The IRB and the future of fieldwork – Amen, sister! preach on.

The IRB and the Future of Fieldwork

August 12, 2011, 7:40 pm

Institutional Review Boards exist, according to their websites, to protect research subjects from unethical researchers, the kind of researchers who would recreate prison situations to see how nasty humans could be to total strangers or would tell their subjects that they had to administer electric shocks to a stranger with heart disease just to see if they’d do it.

It makes sense that after some of these incredibly unethical experiments, universities cracked down with some oversight. After all, these sort of human experiments were not just unethical, but ultimately gave us little information that we didn’t already have: people basically suck and they more or less will do anything if a white guy in a lab coat tells them to.

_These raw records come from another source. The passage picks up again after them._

Lemma root_bytes cap cfg g : config_bytes cfg -> build_root cap cfg (mkFdt [] [] true) = Some g -> fdt_bytes g.
Proof.
  intros (Hi & Hm & Hb). assert (fdt_bytes (mkFdt [] [] true)) as H0 by (split; constructor).
  assert (forall f, fdt_bytes f -> fdt_bytes (build_cpus cap cfg f)) as Hc.
  { intros f Hf. unfold build_cpus. apply fdt_bytes_end.
    assert (forall l f, fdt_bytes f -> fdt_bytes (foldl (build_cpu cap cfg) f l)) as Hl.
    { induction l as [|h l IH]; intros f0 Hf0; [done|]. apply IH. unfold build_cpu. eauto 20 with fdt. }
    apply Hl. eauto 20 with fdt. }
  assert (forall f, fdt_bytes f -> fdt_bytes (build_chosen cap cfg f)) as Hch.
  { intros f Hf. unfold build_chosen. destruct (_ <? _); eauto 20 with fdt. }
  unfold build_root, build_memory. cbv zeta.
  match goal with |- context [build_soc cap cfg ?f] => assert (fdt_bytes f) as Hf by eauto 40 with fdt;
    destruct (build_soc cap cfg f) as [h|] eqn:E; [|done] end.
  cbn [mbind option_bind]. intros E'. apply (inj Some) in E'. rewrite <- E'.
  apply fdt_bytes_u32, fdt_bytes_end. by eapply soc_bytes.
Qed.

(** A blob and the builder's final state. *)
Lemma dtb_build_blob cap cfg blob : dtb_build cap cfg = Blob blob -> exists f,
  build_root cap cfg (mkFdt [] [] true) = Some f /\ f_ok f = true
  /\ spos f + Z.of_nat (length (f_strings f)) <= cap
  /\ blob = fdt_header (u32 (spos f + Z.of_nat (length (f_strings f)))) (u32 (spos f)) (cfg_boot_hart cfg)
              (u32 (Z.of_nat (length (f_strings f)))) (u32 (Z.of_nat (length (f_struct f))))
            ++ repeat 0 16 ++ f_struct f ++ f_strings f.
Proof.
  unfold dtb_build. destruct (_ <? _); [done|]. destruct (build_root _ _ _) as [f|]; [|done].
  destruct (f_ok f) eqn:Ho; [|done]. cbn [negb].
  destruct (Z.ltb_spec cap (spos f + Z.of_nat (length (f_strings f)))); [done|].
  intros E. exists f. split_and!; [done..|]. by inversion E.
Qed.

Lemma dtb_build_bytes cap cfg blob : config_bytes cfg -> dtb_build cap cfg = Blob blob -> bytes blob.
Proof.
  intros Hc (f & Ef & _ & _ & ->)%dtb_build_blob. destruct (root_bytes _ _ _ Hc Ef). unfold fdt_header.
  repeat (apply bytes_app || apply bytes_wr_be); [|done..]. apply bytes_forallb. reflexivity.
Qed.
(* ===== verification/Engine.v ===== *)
(** * The engine ([src/quanta.h], [src/quanta.c])

    The handle that owns a machine: bring-up and boot handoff, the round-robin scheduler,
    machine-level halting, snapshots and their file format, and the accessors a host
    program uses.

    A handle is never NULL here.  Host files are arguments: [None] is a file that cannot
    be opened or read.  Allocation succeeds, except that [alloc] says whether the
    guest's memory could be allocated.  The JIT is that of a host without a code generator
    ([src/jit.c], the branches where [QUANTA_JIT_X86] is not defined). *)

From Stdlib Require Import Strings.String.
From S2P Require Import Prelude Decode Device DeviceInv Memory Cache Softfloat Cpu Mmu See Trap Alu Exec Fpu Step Elf Dtb.

(** ** Data *)

(** [src/quanta.h 46-52] QuantaStatus *)
Inductive QuantaStatus := QUANTA_OK | QUANTA_ERR_NOMEM | QUANTA_ERR_LOAD | QUANTA_ERR_RANGE | QUANTA_ERR_INVAL.

(** [src/quanta.h 55-64] QuantaHalt *)
Inductive QuantaHalt :=
| QUANTA_RUN
| QUANTA_HALT_EXIT
| QUANTA_HALT_EBREAK
| QUANTA_HALT_ILLEGAL_INSN
| QUANTA_HALT_UNIMP_SYSTEM
| QUANTA_HALT_UNKNOWN_SYSCALL
| QUANTA_HALT_MEM_FAULT
| QUANTA_HALT_STEP_LIMIT.

#[export] Instance QuantaStatus_eq_dec : EqDecision QuantaStatus.
Proof. solve_decision. Defined.

(** [src/quanta.c 25-25] QUANTA_DEFAULT_MAX_STEPS *)
Definition QUANTA_DEFAULT_MAX_STEPS : Z := 100 * 1000 * 1000.
(** [src/quanta.c 295-295] FW_DYNAMIC_MAGIC *)
Definition FW_DYNAMIC_MAGIC : Z := 0x4942534f.
(** [src/quanta.c 298-298] FW_DTB_HEADROOM *)
Definition FW_DTB_HEADROOM : Z := 0x200000.
(** [src/quanta.c 375-375] KERNEL_LOAD_OFFSET *)
Definition KERNEL_LOAD_OFFSET : Z := 0x200000.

But as any field researcher—that is, the kind of researcher who actually speaks with people (as opposed to experiments on them)—will tell you, IRBs have effectively shut down our ability to actually find out about people’s lived experiences. IRBs have treated speaking with someone as equivalent to experimenting on them and have almost killed fieldwork in the process.

Amen, Sister! I also see the need for IRB, but it is simply silly to require IRB approval for non-experimental interviews and observations. One of the things I love most about being in Korea is that I am not required to do so. Do I still provide information on the study, yes. If I’m going to use identifiable information I still get approval from participants; it’s just the right thing to do. However, for much of the research done in education, it is simply ridiculous to require IRB approval.

I’d like to see “exempt” status research expanded on, and it would help if it were no longer “approved” but rather “reviewed”. This would allow researchers to be more nimble and engage situations that arise without concerns of hours of paperwork for doing non-approved research. Let’s face it. Many folks just do it anyway and then fudge the paperwork later.